= Material provided =
************

(** *** [recursiveModuleCompileToSingleFile], from the call to the settled
    promise *)

(** The entries as the function leaves them: resolved against the working
    directory of the call, then made relative to the output directory. *)
Definition rewrittenIncludes (dir : string) (includes : list Entry) (s : State)
  : list Entry :=
  map (λ include,
         set_name (normalizePath E (relative E dir dir (name include))) include)
      (resolveIncludes includes s).1.

(** The state in which the function calls [recursiveModuleCompile]. *)
Definition prepared (dir : string) (o : nat) (v : Options) (s : State)
  : State :=
  log (EvChdir dir)
    (with_cwd dir
       (log (EvMkdir dir)
          (log (EvNewCompiler (Some v))
             (with_objects (<[o := v]> (objects s)) (nextObject s) s)))).

Definition singleFileHandlers (items : list Entry) (o : nat) (v : Options)
    (file : string) (s4 : State) : list (option Cont * option Cont) :=
  map (callF (sessionOf (Some o) s4)) items
  ++ [(Some (KToTree (sessionOf (Some o) s4) (depTarget v)), None);
      (Some (KWriteSingle {| compilerOptions := Some v |} file), None);
      (Some KRevertCwd, Some KRevertThrow)].
(** X4.  With strategy [privacy-first] and a request that is not
    sensitive.  TypeScript router: the selection returns a [local]
    candidate whenever the candidates hold one, and the returned candidate
    is the cheapest of its kind.  Multi-provider router: the selection
    returns a healthy provider, of privacy class [local] whenever a healthy
    one has that class, and the cheapest healthy provider when none has. *)
Theorem privacy_first_selects_local
        (g : GPTRouter.Router) (ps : list GPTRouter.Provider)
        (r : EdgeRouter.Router) :
  (GPTRouter.strategy g = "privacy-first" ->
   ps <> [] ->
   exists p, GPTRouter.selectProvider g ps false = Some p /\
             In p ps /\
             ((exists q, In q ps /\ GPTRouter.is_local q = true) ->
              GPTRouter.is_local p = true) /\
             forall q, In q ps ->
                       GPTRouter.is_local q = GPTRouter.is_local p ->
                       (GPTRouter.cost p <= GPTRouter.cost q)%Q) /\
  (EdgeRouter.getHealthyProviders r <> [] ->
   exists a, EdgeRouter.routePrivacyFirst r = Some a /\
             In a (EdgeRouter.getHealthyProviders r) /\
             ((exists b, In b (EdgeRouter.getHealthyProviders r) /\
                         EdgeRouter.privacy_is_local r b = true) ->
              EdgeRouter.privacy_is_local r a = true) /\
             ((forall b, In b (EdgeRouter.getHealthyProviders r) ->
                         EdgeRouter.privacy_is_local r b = false) ->
              forall b, In b (EdgeRouter.getHealthyProviders r) ->
                        (EdgeRouter.field EdgeRouter.cost r a
                         <= EdgeRouter.field EdgeRouter.cost r b)%Q)).
Proof.
  split.
  - intros Hs Hne.
    assert (Hsel : GPTRouter.selectProvider g ps false
                   = hd_error (sort GPTRouter.by_privacy ps)).
    { unfold GPTRouter.selectProvider. cbv zeta. now rewrite Hs. }
    destruct (sort_nonempty GPTRouter.by_privacy ps Hne) as (p & Hp & Hin).
    exists p. rewrite Hsel. split; [exact Hp|]. split; [exact Hin|].
    pose proof (sort_hd_least_by GPTRouter.by_privacy privacy_le
                  privacy_le_trans by_privacy_after by_privacy_before
                  ps p Hp) as Hleast.
    split.
    + intros (q & Hq & Hlq).
      destruct (Hleast q Hq) as [[H1 _]|[H1 _]]; congruence.
    + intros q Hq Hsame.
      destruct (Hleast q Hq) as [[H1 H2]|[_ H2]]; [congruence|exact H2].
  - intros Hne. unfold EdgeRouter.routePrivacyFirst. cbv zeta.
    destruct (filter (EdgeRouter.privacy_is_local r)
                     (EdgeRouter.getHealthyProviders r)) as [|l t] eqn:Ef.
    + destruct (EdgeRouterProps.strategy_picks_healthy r "cheapest"
                  EdgeRouter.routeToCheapest eq_refl Hne) as (a & Ha & Hin).
      exists a. split; [exact Ha|]. split; [exact Hin|]. split.
      * intros (b & Hb & Hlb).
        assert (Hf : In b (filter (EdgeRouter.privacy_is_local r)
                                  (EdgeRouter.getHealthyProviders r)))
          by (apply filter_In; now split).
        rewrite Ef in Hf. contradiction.
      * intros _.
        now apply EdgeRouterProps.routeToCheapest_least_cost.
    + assert (Hf : In l (filter (EdgeRouter.privacy_is_local r)
                                (EdgeRouter.getHealthyProviders r)))
        by (rewrite Ef; now left).
      apply filter_In in Hf. destruct Hf as [Hin Hloc].
      exists l. split; [reflexivity|]. split; [exact Hin|]. split.
      * intros _. exact Hloc.
      * intros Hnone. rewrite (Hnone l Hin) in Hloc. discriminate.
Qed.

Lemma privacy_first_selects_local_witness :
  (exists p,
     GPTRouter.selectProvider (gpt_router "privacy-first")
       (GPTRouter.getHealthyProviders (gpt_router "privacy-first")) false
       = Some p /\
     In p (GPTRouter.getHealthyProviders (gpt_router "privacy-first")) /\
     ((exists q, In q (GPTRouter.getHealthyProviders (gpt_router "privacy-first"))
                 /\ GPTRouter.is_local q = true) ->
      GPTRouter.is_local p = true) /\
     forall q, In q (GPTRouter.getHealthyProviders (gpt_router "privacy-first")) ->
               GPTRouter.is_local q = GPTRouter.is_local p ->
               (GPTRouter.cost p <= GPTRouter.cost q)%Q) /\
  (exists a,
     EdgeRouter.routePrivacyFirst (edge_router "privacy-first") = Some a /\
     In a (EdgeRouter.getHealthyProviders (edge_router "privacy-first")) /\
     ((exists b, In b (EdgeRouter.getHealthyProviders (edge_router "privacy-first"))
                 /\ EdgeRouter.privacy_is_local (edge_router "privacy-first") b
                    = true) ->
      EdgeRouter.privacy_is_local (edge_router "privacy-first") a = true) /\
     ((forall b, In b (EdgeRouter.getHealthyProviders (edge_router "privacy-first"))
                 -> EdgeRouter.privacy_is_local (edge_router "privacy-first") b
                    = false) ->
      forall b, In b (EdgeRouter.getHealthyProviders (edge_router "privacy-first"))
                -> (EdgeRouter.field EdgeRouter.cost (edge_router "privacy-first") a
                    <= EdgeRouter.field EdgeRouter.cost
                         (edge_router "privacy-first") b)%Q)).
Proof.
  destruct (privacy_first_selects_local
              (gpt_router "privacy-first")
              (GPTRouter.getHealthyProviders (gpt_router "privacy-first"))
              (edge_router "privacy-first")) as [Hg He].
  split.
  - apply Hg; [reflexivity|vm_compute; discriminate].
  - apply He. vm_compute. discriminate.
Defined.

End StrategyProps.

(** ** More on GPTRouter *)

Module GPTRouterMore.
Import GPTRouter.

(** *** The provider table *)

Lemma lookup_map_values {V W : Type} (f : string -> V -> W) (n : string)
      (d : dict V) :
  lookup n (map (fun e => (fst e, f (fst e) (snd e))) d)
  = match lookup n d with Some v => Some (f n v) | None => None end.
Proof.
  induction d as [|[k v] d IH]; simpl; [reflexivity|].
  destruct (String.eqb n k) eqn:E; [|exact IH].
  apply String.eqb_eq in E. now subst.
Qed.

Lemma keys_map_values {V W : Type} (f : string -> V -> W) (d : dict V) :
  keys (map (fun e => (fst e, f (fst e) (snd e))) d) = keys d.
Proof. unfold keys. rewrite map_map. reflexivity. Qed.

Lemma has_false_keys {V : Type} (n : string) (d : dict V) :
  has n d = false -> ~ In n (keys d).
Proof.
  unfold has. destruct (lookup n d) eqn:E; [discriminate|].
  intros _. now apply lookup_none_keys.
Qed.

Lemma add_custom_keys (cs : dict PartialProvider) :
  forall ps,
    NoDup (keys ps) ->
    exists extra,
      keys (add_custom cs ps) = (keys ps ++ extra)%list /\
      NoDup (keys (add_custom cs ps)) /\
      forall n, In n extra ->
                exists c, In (n, c) cs /\ p_cost c <> None /\ p_latency c <> None.
Proof.
  induction cs as [|[n c] cs IH]; intros ps Hnd; simpl.
  - exists []. rewrite app_nil_r. repeat split; [exact Hnd|contradiction].
  - assert (Hskip : exists extra,
               keys (add_custom cs ps) = (keys ps ++ extra)%list /\
               NoDup (keys (add_custom cs ps)) /\
               forall n0, In n0 extra ->
                          exists c0, ((n, c) = (n0, c0) \/ In (n0, c0) cs) /\
                                     p_cost c0 <> None /\ p_latency c0 <> None).
    { destruct (IH ps Hnd) as (extra & Hk & Hn & He).
      exists extra. repeat split; try assumption.
      intros n0 Hn0. destruct (He n0 Hn0) as (c0 & H1 & H2). eauto. }
    destruct (has n ps) eqn:Hhas; [exact Hskip|].
    destruct (p_cost c) as [pc|] eqn:Hc; [|exact Hskip].
    destruct (p_latency c) as [pl|] eqn:Hl; [|exact Hskip].
    apply has_false_keys in Hhas.
    set (ps' := set n (merge (mkProvider n 0 0 true (Some 0.95%Q) (Some Cloud)) c) ps).
    assert (Hk' : keys ps' = (keys ps ++ [n])%list)
      by (unfold ps'; now apply keys_set_absent).
    assert (Hnd' : NoDup (keys ps')).
    { rewrite Hk'. apply NoDup_app; [exact Hnd|repeat constructor; auto|].
      intros x Hx [<-|[]]. contradiction. }
    destruct (IH ps' Hnd') as (extra & Hk & Hn & He).
    exists (n :: extra). split; [|split].
    + rewrite Hk, Hk', <- app_assoc. reflexivity.
    + exact Hn.
    + intros n0 [<-|Hn0].
      * exists c. split; [now left|]. rewrite Hc, Hl. split; discriminate.
      * destruct (He n0 Hn0) as (c0 & H1 & H2). eauto.
Qed.

Lemma add_custom_lookup (cs : dict PartialProvider) :
  forall ps n v, lookup n ps = Some v -> lookup n (add_custom cs ps) = Some v.
Proof.
  induction cs as [|[k c] cs IH]; intros ps n v Hn; simpl; [exact Hn|].
  destruct (has k ps) eqn:Hhas; [now apply IH|].
  destruct (p_cost c); [|now apply IH].
  destruct (p_latency c); [|now apply IH].
  apply IH. rewrite lookup_set_other; [exact Hn|].
  intros ->. unfold has in Hhas. now rewrite Hn in Hhas.
Qed.
(** * timetable: parsing, stitching and de-duplication of nextbus captures

    A shallow embedding of [timetable.py]: the body framer ([bodies]), the
    response parser ([query_data]), the de-duplicating location stream
    ([locations]) and the CSV writer and reader ([csv], [read_csv]).

    Python values are modelled as follows.
    - [str] (a Python 2 byte string) is [string]; a line of a file keeps its
      terminating newline, as file iteration yields it.
    - [int] (unbounded) is [Z].
    - [float] is the kernel's binary64 [float]; arithmetic and comparisons
      are the IEEE 754 ones of [PrimFloat].
    - the dictionary [previous_locations] is a [gmap Z (list _)].
    - an exception is a value [Raise e] of the [result] type.
    - [sorted] is not modelled: [locations] takes the batches in the order
      in which [sorted] hands them to the loops, each with its locations in
      that order.
    - [logging.warning] is an event that records the arguments of the call;
      what the logging library prints from them is not modelled. *)

From Stdlib Require Import ZArith Floats String Ascii List.
From Stdlib Require Import DecimalString DecimalZ DecimalPos.
From stdpp Require Import gmap strings list.

Set Warnings "-inexact-float".
Open Scope string_scope.
Open Scope list_scope.
Open Scope Z_scope.

(** ** Exceptions *)

Inductive exn : Type :=
  | AssertionError
  | IndexError
  | KeyError
  | ValueError
  | TypeError
  | OverflowError.

Inductive result (A : Type) : Type :=
  | Ok (a : A)
  | Raise (e : exn).
Arguments Ok {A} a.
Arguments Raise {A} e.

#[global] Instance result_ret : MRet result := fun A a => Ok a.
#[global] Instance result_bind : MBind result := fun A B k r =>
  match r with
  | Ok a => k a
  | Raise e => Raise e
  end.

(** [assert c] *)
Definition assert (c : bool) : result unit :=
  if c then Ok tt else Raise AssertionError.

Definition succeeds {A : Type} (r : result A) : Prop := exists a, r = Ok a.

(** ** The record type

    [vehicle_location = namedtuple('vehicle_location',
       'timestamp id route dir lat lon heading speed')].
    The parser first builds the tuple with the integer [secsSinceReport] in
    the [timestamp] field and later replaces it by a float, so the type of
    that field is a parameter. *)

Record vehicle_location_of (T : Type) : Type := mk_vehicle_location {
  timestamp : T;
  id : Z;
  route : string;
  dir : option string;
  lat : float;
  lon : float;
  heading : Z;
  speed : Z
}.
Arguments mk_vehicle_location {T}.
Arguments timestamp {T}.
Arguments id {T}.
Arguments route {T}.
Arguments dir {T}.
Arguments lat {T}.
Arguments lon {T}.
Arguments heading {T}.
Arguments speed {T}.

Abbreviation vehicle_location := (vehicle_location_of float).

(** [loc._replace(timestamp=t)] *)
Definition replace_timestamp {T U : Type} (loc : vehicle_location_of T) (t : U)
  : vehicle_location_of U :=
  mk_vehicle_location t (id loc) (route loc) (dir loc) (lat loc) (lon loc)
                      (heading loc) (speed loc).

(** ** Archive.locations: the de-duplicating stream *)

(** What the generator does that a caller can observe: it yields a location,
    or it logs the out-of-order warning.  The warning records the arguments
    passed to [logging.warning]; [warn_query] is the query timestamp given to
    [datetime.fromtimestamp] and [warn_secs] is
    [query_timestamp - loc.timestamp]. *)
Record warning : Type := mk_warning {
  warn_query : float;
  warn_id : Z;
  warn_route : string;
  warn_dir : option string;
  warn_lat : float;
  warn_lon : float;
  warn_secs : float;
  warn_heading : Z;
  warn_speed : Z
}.

Inductive event : Type :=
  | Yield (loc : vehicle_location)
  | Warn (w : warning).

Definition out_of_order_warning (query_timestamp : float) (loc : vehicle_location)
  : warning :=
  mk_warning query_timestamp (id loc) (route loc) (dir loc) (lat loc) (lon loc)
             (query_timestamp - timestamp loc)%float (heading loc) (speed loc).

(** The condition under [any(...)], for one [prev]. *)
Definition is_duplicate (loc prev : vehicle_location) : bool :=
  (abs (timestamp loc - timestamp prev) <? 3)%float
  && String.eqb (route loc) (route prev)
  && (abs (lat loc - lat prev) <? 0.0000001)%float
  && (abs (lon loc - lon prev) <? 0.0000001)%float
  && (speed loc =? speed prev)
  && ((heading loc =? heading prev) || (speed loc =? 0)).

(** The dictionary [self.previous_locations]. *)
Abbreviation history := (gmap Z (list vehicle_location)).

(** [d.setdefault(k, [])]: the list stored under [k], and the dictionary with
    [k] bound. *)
Definition setdefault (d : history) (k : Z) : list vehicle_location * history :=
  match d !! k with
  | Some prevs => (prevs, d)
  | None => ([], <[k := []]> d)
  end.

(** [prevs.append(loc); if len(prevs) > 3: prevs.pop(0)] *)
Definition track (prevs : list vehicle_location) (loc : vehicle_location)
  : list vehicle_location :=
  let prevs := prevs ++ [loc] in
  if (3 <? Z.of_nat (length prevs)) then drop 1 prevs else prevs.

(** [if prevs and loc.timestamp <= prevs[-1].timestamp: logging.warning(...)] *)
Definition out_of_order (query_timestamp : float) (loc : vehicle_location)
    (prevs : list vehicle_location) : list event :=
  match last prevs with
  | Some newest =>
      if (timestamp loc <=? timestamp newest)%float
      then [Warn (out_of_order_warning query_timestamp loc)]
      else []
  | None => []
  end.

(** The body of the inner loop, for one [loc] of a batch. *)
Definition locations_step (query_timestamp : float) (loc : vehicle_location)
    (d : history) : list event * history :=
  let '(prevs, d) := setdefault d (id loc) in
  if existsb (is_duplicate loc) prevs then ([], d)
  else (out_of_order query_timestamp loc prevs ++ [Yield loc],
        <[id loc := track prevs loc]> d).

(** [for loc in sorted(vehicle_locations): ...], on the sorted list. *)
Fixpoint locations_batch (query_timestamp : float)
    (vehicle_locations : list vehicle_location) (d : history)
  : list event * history :=
  match vehicle_locations with
  | [] => ([], d)
  | loc :: rest =>
      let '(ev, d) := locations_step query_timestamp loc d in
      let '(evs, d) := locations_batch query_timestamp rest d in
      (ev ++ evs, d)
  end.
(** * Digital wedding card generator: the viewer-side protocol

    A shallow embedding of the browser code of the repository
    ([frontend/js/utils.js], [frontend/js/card-viewer.js]) together with the
    card access protocol of the backend, and the properties the
    specification states about them.

    JavaScript strings are sequences of UTF-16 code units; [length],
    [trim], [replace] and the regular expressions of the source all work
    on code units, so a string is a [list N] here. *)

From Stdlib Require Import NArith List Ascii String Bool Arith Lia.
From stdpp Require Import base gmap list.
Import ListNotations.
(** [Ref.Checkout] is [Repo.Checkout] of the short name for a branch or a
    tag and of the SHA for a remote-tracking ref or HEAD; either way one
    [checkout -q] runs, its error is returned and the ref cache is kept. *)
Theorem Ref_Checkout_target (r : Ref) (st : State W) :
  (Ref_IsLocal r = true \/ Ref_IsTag r = true ->
   Ref_Checkout exec r st = Repo_Checkout exec (Ref_Name r) st) /\
  (Ref_IsRemote r = true \/ Ref_IsHead r = true ->
   Ref_Checkout exec r st = Repo_Checkout exec (SHA r) st) /\
  (forall ref,
     let c := Repo_Git (repo st) "checkout" ["-q"; ref] in
     Repo_Checkout exec ref st =
       Returns (run_err (exec (world st) c).1) (after_run exec c st)).
Proof.
  pose proof (classes_at_most_one r) as Hone. unfold classifications in Hone.
  repeat split.
  - intros H. unfold Ref_Checkout, Repo_Checkout.
    replace (Ref_IsLocal r || Ref_IsTag r) with true; [reflexivity|].
    destruct H as [-> | ->]; [reflexivity | apply eq_sym, orb_true_r].
  - intros H. unfold Ref_Checkout, Repo_Checkout.
    replace (Ref_IsLocal r || Ref_IsTag r) with false; [reflexivity|].
    destruct H as [H | H]; rewrite H in Hone;
      destruct (Ref_IsLocal r), (Ref_IsTag r), (Ref_IsRemote r), (Ref_IsHead r);
      simpl in Hone; try lia; reflexivity.
  - intros ref c. unfold Repo_Checkout, bind, get_repo. fold c.
    rewrite Run_after. reflexivity.
Qed.

(** Past the two name checks [make_ref] still starts nothing when the
    kind is neither "branch" nor "tag" or when the base is neither a ref
    nor a string: each case has an error of its own. *)
Theorem Repo_make_ref_rejects (reftype name : string) (base : Base) (st st' : State W) :
  Repo_load_refs exec st = Returns tt st' ->
  name <> "HEAD" -> refs_lookup (repo st') name = None ->
  (reftype <> "branch" -> reftype <> "tag" ->
   Repo_make_ref exec reftype name base st = Returns (None, Some "Unknown ref type!") st') /\
  (reftype = "branch" \/ reftype = "tag" -> base = BaseOther ->
   Repo_make_ref exec reftype name base st =
     Returns (None, Some "Unknown type for base!") st').
Proof.
  intros Hload Hname Hfree.
  apply String.eqb_neq in Hname.
  assert (Hdec : bool_decide (is_Some (refs_lookup (repo st') name)) = false).
  { apply bool_decide_eq_false_2. rewrite Hfree. intros [? ?]. discriminate. }
  split.
  - intros Hb Ht. apply String.eqb_neq in Hb, Ht.
    unfold Repo_make_ref, bind. rewrite Hload. unfold get_repo.
    rewrite Hname, Hdec, Hb, Ht. reflexivity.
  - intros Hkind ->. unfold Repo_make_ref, bind. rewrite Hload. unfold get_repo.
    rewrite Hname, Hdec.
    destruct Hkind as [-> | ->]; reflexivity.
Qed.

************

= Task prompt =
From the line holding "destruct (p_latency c); [|now apply IH]." to the line holding "response parser ([query_data]), the", inclusive, restate each line above exactly as written.

= Answer box =
  destruct (p_latency c); [|now apply IH].
  apply IH. rewrite lookup_set_other; [exact Hn|].
  intros ->. unfold has in Hhas. now rewrite Hn in Hhas.
Qed.
(** * timetable: parsing, stitching and de-duplication of nextbus captures

    A shallow embedding of [timetable.py]: the body framer ([bodies]), the
    response parser ([query_data]), the de-duplicating location stream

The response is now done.